The Learned Society of Wales () is a learned society and charity that exists to "celebrate, recognise, preserve, protect and encourage excellence in all of the scholarly disciplines", and to serve the Welsh nation.

The Learned Society of Wales is Wales's first and only all-embracing national scholarly academy.  A registered charity, it was established and launched on 25 May 2010 at the National Museum of Wales and was granted a Royal Charter in 2015. The society is based in Cardiff.

It is an independent, self-governing, pan-disciplinary, bilingual organisation operating throughout Wales.

Purpose 

The Society describes its mission as to:
 Celebrate, recognise, preserve, protect, and encourage excellence in all scholarly disciplines, and in the professions, industry and commerce, the arts and public service.
 Promote the advancement of learning, scholarship, and the dissemination and application of the results of academic enquiry and research.
 Act as an independent source of expert scholarly advice and comment on matters affecting the research, scholarship and well-being of Wales and its people, and to advance public discussion and interaction on matters of national and international importance.

History 
The Learned Society of Wales was established in 2010 (more than 225 years after the establishment of the Royal Society of Edinburgh, for example, and nearly 350 years after the establishment of the Royal Society in London). The creation of a national academy of learning was a subject of interest and discussion in Wales for some years before then but the idea was taken forward practically only in 2008, when a group of some twenty independent scholars representing the major academic disciplines came together to address  the lack of a learned academy in Wales. They formed themselves into a Shadow Council for what they decided should become the Learned Society of Wales and identified further eminent scholars (almost all of them Fellows of the Royal Society or of the British Academy) who, along with the original group, became the society's sixty Founding Fellows.
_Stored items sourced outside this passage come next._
(** ** Completions

    A call either returns or throws a value. *)

Inductive result (A : Type) : Type :=
  | Return (a : A)
  | Throw (e : value).
Arguments Return {A} a.
Arguments Throw {A} e.

#[global] Instance result_ret : MRet result := @Return.
#[global] Instance result_bind : MBind result := fun A B f m =>
  match m with
  | Return a => f a
  | Throw e => Throw e
  end.

(** [new Error(message)] and [new TypeError(message)] *)
Definition new_Error (message : string) : value :=
  VObject "Error" {[ "message" := VString message ]}.

Definition new_TypeError (message : string) : value :=
  VObject "TypeError" {[ "message" := VString message ]}.

(** [o.key = v] on an object; the module only assigns to an [Error] that it
    has just created, and an assignment to a primitive is dropped. *)
Definition set_prop (o : value) (key : string) (v : value) : value :=
  match o with
  | VObject class props => VObject class (<[key := v]> props)
  | _ => o
  end.

(** [o?.key]: [undefined] for [undefined] and [null], for a primitive (whose
    wrapper has no such property) and for an object without the property. *)
Definition opt_get (o : value) (key : string) : value :=
  match o with
  | VObject _ props => default VUndefined (props !! key)
  | _ => VUndefined
  end.
(* ===== verification/_CoqProject ===== *)
-Q . S2P
Prelude.v
Bytes.v
Text.v
BTree.v
Float64.v
Decimal.v
Value.v
KeyCodec.v
Cursor.v
Codec.v
Scan.v
Rbac.v
Rng.v
Balancer.v
Discovery.v
BalancerSteps.v
Message.v
Frame.v
Handshake.v
Crypto.v
Entropy.v
Scram.v
Sql.v
Effect.v
Tls.v
Login.v
Transport.v
TlsConfig.v
Sockets.v
Gssapi.v
Session.v
SessionSpec.v
SessionCalls.v
RowStream.v
FactoryPool.v
Ternary.v
Slog.v
ServerLog.v
Disk.v
IntFloat.v
Bench.v
Json.v
PoolConns.v
PoolSteps.v
PoolUses.v
ReadWrites.v
Abi.v
AbiHeap.v
AbiValue.v
AbiCopy.v
AbiResult.v
AbiClient.v
AbiStream.v
AbiPool.v
AbiMembers.v
AbiBooks.v
AbiErrors.v
AbiPoolCalls.v
AbiCalls.v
In February 2010, Sir John Cadogan was elected to serve as the Society's Inaugural President and Chair of Council and, on 18 May 2010, having operated in shadow form for some months before then, the Learned Society of Wales was incorporated as a company limited by guarantee. One week later, on 25 May 2010, the Society was formally launched during ceremony held at the National Museum in Cardiff.

The University of Wales played a pivotal role in founding the Learned Society of Wales, generously providing a grant, office space and other significant infrastructure facilities at the outset, and its support since then has been instrumental in ensuring the Society's success and growth. Other Welsh universities soon joined the University of Wales in supporting the society and, since 2015/17, all of the country's universities have been providing financial support. Their grants are treated as contributions towards the core costs of the society and as part of its unrestricted funds, thereby ensuring the Society remains fully independent. In 2015/16, grants from the universities comprised nearly three-quarters (£217,000) of the Society's income.

Fellowship 

The Learned Society of Wales has over 500 Fellows, distinguished men and women from all branches of learning.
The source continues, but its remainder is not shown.